In the opening scene, an African-American woman encircles the granddaughter who sits on her lap, guiding her fingers in the sewing of sweetgrass baskets. The circle motif weaves in and out of Raven's (Angels in the Dust
) poetic tale, referring not just to loving embraces but to the tight, round coils of a Gullah basket, and the ties that bind past to present. Through the story of the girl's "old-timey grandfather," Grandma entwines the history of the Africans' capture with the history of Gullah baskets—which are still crafted today in the Lowcountry of South Carolina and Georgia.

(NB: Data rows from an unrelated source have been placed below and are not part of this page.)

(** What one event does to the candidate index. *)
Lemma step_index (e : Event) (s : State) :
  let s' := step cands spawns e s in
  (candidateIndex s' = candidateIndex s /\ alive s' = alive s)
  \/ (alive s = true /\ candidateIndex s' = S (candidateIndex s)
      /\ (alive s' = true -> S (candidateIndex s) < length cands)).
Proof.
  intros s'. subst s'.
  assert (alive s = true ->
          alive s = true
          /\ candidateIndex (snd (tryNextCandidate cands spawns s)) = S (candidateIndex s)
          /\ (alive (snd (tryNextCandidate cands spawns s)) = true ->
              S (candidateIndex s) < length cands)) as Htry.
  { intros Ha. split; [exact Ha|]. apply tryNextCandidate_index. }
  destruct e as [m| | |h]; cbn [step].
  - destruct (alive s) eqn:Ha; [|by left]. unfold onmessage.
    destruct (ready_fields s) as [Ri Ra]. rewrite Ha in Ra.
    destruct m as [line|type message].
    + destruct (isReadyText line); [|by left]. left. by rewrite Ri, Ra.
    + destruct (String.eqb type "error").
      * right. split; [reflexivity|].
        destruct (String.eqb type "ready").
        -- destruct (tryNextCandidate_index (setEngineReady true (clearLoadingTimeout s)))
             as [Ti Tl].
           rewrite Ri in Ti, Tl. auto.
        -- apply tryNextCandidate_index.
      * assert (candidateIndex (if String.eqb type "ready"
                                then setEngineReady true (clearLoadingTimeout s) else s)
                = candidateIndex s
                /\ alive (if String.eqb type "ready"
                          then setEngineReady true (clearLoadingTimeout s) else s)
                   = true) as [Hi1 Ha1].
        { destruct (String.eqb type "ready"); [by rewrite Ri, Ra|by rewrite Ha]. }
        set (s1 := if String.eqb type "ready"
                   then setEngineReady true (clearLoadingTimeout s) else s) in *.
        destruct (ready_fields s1) as [Ri1 Ra1].
        left. destruct (String.eqb type "log"); [|by rewrite Hi1, Ha1].
        destruct (Js.truthy message) as [msg|]; [|by rewrite Hi1, Ha1].
        destruct (isReadyText msg); [|by rewrite Hi1, Ha1].
        by rewrite Ri1, Ra1, Hi1, Ha1.
  - destruct (alive s) eqn:Ha; [|by left]. right. by apply Htry.
  - by left.
  - destruct (existsb (Nat.eqb h) (timers s)); [|by left]. left.
    unfold watchdog. cbn [timeoutToken].
    destruct (negb (h =? timeoutToken s)); by cbn.
Qed.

The girl's African ancestors proudly made baskets so tight they could hold rain, "but the wide, deep ocean held the rain, too, and the rain fell bitter as your grandfather's tears when the slave men came and bound him in chains." Raven's lyrical prose resonates with such emotional connections, and traces the weaving skill as it passes from the Africans to the captives in America to today's roadside craftsmen and women: "And when your fingers talk just right that circle will go out and out again—past slavery and freedom, old ways and new, and your basket will hold the past." Echoing the almost epic style of the text, Lewis's (Joe-Joe's First Flight
) watercolors depict lush scenes of Africa that fade to a doleful, monochromatic scene of capture; the Civil War unfolds as a sea of blue-coated soldiers blurred against a gray-blue sky. With repeated readings, children will begin to absorb the many layers of this gracefully constructed tale, as intricate as the baskets and the history to which it pays tribute. Ages 6-up. (Mar.)